I still remember the aggravating Christmas mornings when my oldest daughter, the most spoiled of the four, would hover around the tree, waiting to be handed her gifts from Santa. Then, she’d tear off the wrapping paper in anticipation, pull out the gift, look at it momentarily, shrug, toss it aside and immediately reach for the next box.
Merry Christmas, everyone, and Happy New Year!
My holiday spirit sank lower than the Gross Domestic Product after the 2008 financial collapse. “So this is what Christmas is all about,” I thought, “giving and getting and getting and getting and getting more.” Where did I go wrong?
Every Christmas, I vowed that the next year would be different, but it wasn’t. How had my wife and I created such a tribe of ravenous child consumers addicted to “stuff”? I suspect that in many ways they took after me because, I’m ashamed to admit, I’ve often been obsessed with striving for more. But having and getting more isn’t the purpose of life.
I usually ended the Christmas morning festivities with a sermon that started something like this, “When I was a boy … things were different.” Then, I promptly shared stories about how I’d get an apple in my stocking, some white athletic socks that I wore with penny loafers, and my own pair of nail clippers. And that was a good year.
At which point they all shrugged and started to barter among themselves, swapping gifts they didn’t like for something someone else had. It was worse than a marketplace in Cairo.
Their behavior didn’t deter me, however. “When I was a boy,” I persisted, “we appreciated what we got — no matter what we got. Every year, my mother gave me underwear. Do you think I rolled my eyes or sneered when I opened the box? No! I pretended to be excited and promptly put them on and ran outside to show the neighbors. You guys are ingrates.”
Predictably, no new Barbie, no new Fisher-Price car, no new Cabbage Patch Kid or Smurf or Beanie Baby could satisfy that overpowering desire for more. They weren’t sure what “more” was, only that they wanted it.
Even the priciest gifts were tossed into the corner by the end of the day, soon to be forgotten on a pile of disregarded toys. That’s what happens when we define our lives by our possessions. Nothing is ever enough because, I’m convinced, all our yearning is really spiritual, not material.
I wanted to think about the Prince of Peace and his birth in Bethlehem, but instead I found myself anxiety-ridden over what to give four girls who had too much.
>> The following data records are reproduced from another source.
(** The subscription of a [Subscribe] call in progress. *)
Lemma sub_of s r ph : sy_subs sy !! s = Some (r, ph) ->
  exists p, sp_subs sp !! s = Some p /\ sb_run p = r /\ sb_mode p = modeOf ph.
Proof using Href. apply (rf_modes _ _ Href). Qed.

Lemma atSub_ok s p ok f : sp_subs sp !! s = Some p -> ok p = true ->
  atSub s ok f sp = Some (mkSpec (onSubs (theSub s) f (sp_subs sp)) (sp_ended sp)).
Proof using. intros E Hp. unfold atSub. by rewrite E, Hp. Qed.

Lemma subscribe_matched r s f h started : s ∉ dom (h_chans (sy_hub sy)) -> f ∉ dom (h_fanouts (sy_hub sy)) ->
  register r s f (sy_hub sy) = (h, started) ->
  matched (Some (EvSubscribe r s)) sp
    (mkSys h (if started : bool then <[f := (r, LWait)]> (sy_loops sy) else sy_loops sy) (<[s := (r, SRegistered)]> (sy_subs sy))).
Proof using Hwf Href.
  intros Hs Hf E. pose proof (proj1 (refines_alt _ _) Href) as (R1 & R2 & R3 & R4). destruct Hwf as [Hok Hd _].
  destruct (abs_register _ _ _ _ _ _ _ _ Hok R1 Hs Hf E) as [Hno Ha]. cbn. rewrite Hno. eexists. split; [done|].
  apply refines_alt. split; [exact Ha|]. split; [|split; [by apply initialOk_insert|destruct started; [by apply readsOk_insert|done]]].
  intros i r' ph. cbn. intros [[<- [= <- <-]]|[Hi E']]%lookup_insert_Some.
  - rewrite lookup_insert_eq. by eexists.
  - rewrite lookup_insert_ne by done. by apply R2.
Qed.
We eventually stopped buying gifts because our tastes weren’t hip enough, and everything we bought got exchanged or swapped or relegated to the bottom of a drawer or a box destined for Goodwill.
This, in turn, led to the worst Christmases of all, when we started to exchange gift cards. What a sterile, heartless, mercantile way to celebrate the holiday.
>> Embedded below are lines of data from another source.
(* ===== verification/Codeowners.v ===== *)
(** * internal/codeowners

    Parsing a CODEOWNERS file and finding the owners of a path: the last rule
    whose pattern covers it. *)

From S2P Require Import Prelude Effects GoRegexp GoStrings.

(** * Package path

    [path.Match] and [filepath.Base] of Go's standard library on ASCII text, and
    what [path.Match] means: on patterns of literals, [?] and [*] it decides the
    glob relation although it never goes back to an earlier star. *)


Definition ErrBadPattern : error := Sentinel "path.ErrBadPattern".

Definition slash : class := lit "/".

(** ** The definitions *)

(** The chunk up to the next star outside brackets, and what follows it. *)
Fixpoint scanEnd (inrange : bool) (p : text) : text * text :=
  match p with
  | [] => ([], [])
  | c :: p' =>
      if lit "\" c then
        match p' with
        | d :: p'' => let '(chunk, rest) := scanEnd inrange p'' in (c :: d :: chunk, rest)
        | [] => ([c], [])
        end
      else if lit "*" c && negb inrange then ([], p)
      else
        let '(chunk, rest) := scanEnd (if lit "[" c then true else if lit "]" c then false else inrange) p' in
        (c :: chunk, rest)
  end.

Definition scanChunk (p : text) : bool * text * text :=
  let p' := dropWhile (lit "*") p in
  let '(chunk, rest) := scanEnd false p' in
  (hasPrefix p ["*"%char], chunk, rest).

(** Inside a class: whether it is negated, the ranges so far, whether there are
    any, and a low bound read that may still become a range. *)
Inductive chunkMode :=
  | Outside
  | Inside (negated : bool) (ranges : class) (some : bool) (pending : option ascii)
  | HighBound (negated : bool) (ranges : class) (lo : ascii).

Definition withPending (ranges : class) (pending : option ascii) : class :=
  match pending with Some lo => orc ranges (lit lo) | None => ranges end.

(** What [matchChunk] makes of a chunk, whatever the name: one class of
    characters per element, or [None] for [ErrBadPattern]. *)
Fixpoint parseChunk (m : chunkMode) (t : text) : option (list class) :=
  match m, t with
  | Outside, [] => Some []
  | _, [] => None
  | Outside, c :: t' =>
      if lit "?" c then cons (notc slash) <$> parseChunk Outside t'
      else if lit "[" c then
        match t' with
        | d :: t'' =>
            if lit "^" d then parseChunk (Inside true (fun _ => false) false None) t''
            else parseChunk (Inside false (fun _ => false) false None) t'
        | [] => None
        end
      else if lit "\" c then
        match t' with d :: t'' => cons (lit d) <$> parseChunk Outside t'' | [] => None end
      else cons (lit c) <$> parseChunk Outside t'
  | Inside neg ranges some pending, c :: t' =>
      match pending with
      | Some lo =>
          if lit "-" c then parseChunk (HighBound neg ranges lo) t'
          else if lit "]" c then
            cons (fun x => xorb neg (orc ranges (lit lo) x)) <$> parseChunk Outside t'
          else if lit "\" c then
            match t' with d :: t'' => parseChunk (Inside neg (orc ranges (lit lo)) true (Some d)) t'' | [] => None end
          else parseChunk (Inside neg (orc ranges (lit lo)) true (Some c)) t'
      | None =>
          if lit "]" c && some then cons (fun x => xorb neg (ranges x)) <$> parseChunk Outside t'
          else if lit "-" c || lit "]" c then None
          else if lit "\" c then
            match t' with d :: t'' => parseChunk (Inside neg ranges some (Some d)) t'' | [] => None end
          else parseChunk (Inside neg ranges some (Some c)) t'
      end
  | HighBound neg ranges lo, c :: t' =>
      if lit "-" c || lit "]" c then None
      else if lit "\" c then
        match t' with d :: t'' => parseChunk (Inside neg (orc ranges (inRange lo d)) true None) t'' | [] => None end
      else parseChunk (Inside neg (orc ranges (inRange lo c)) true None) t'
  end.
Years later, I’ve come to terms with the situation — a little late, but hopefully in time to teach my grandchildren yet-to-come about the true spirit of Christmas. The real secret is learning to be grateful for what you’ve been given, regardless of what it is, because the person who bought it for you put some love into it and hoped you’d like it.
I’m not going to say that consumerism is killing the Christmas spirit because you’ve heard that thousands of times before, but I will say that when you put possessions before faith, hope and love, you’ll never understand the meaning of Christmas, and it will be just another occasion for reckless spending.
This Christmas, tell your kids and grandkids that giving is better than getting. Tell them that the world is divided into two types of people — givers and takers — and givers are better.
So if you want to feel the true spirit of Christmas, give to someone who has nothing, face to face, hand to hand. Then, you’ll realize in your heart that despite what the billboards and atheists attacking Christmas say, the Light shines in the darkness, and the darkness has not overcome it.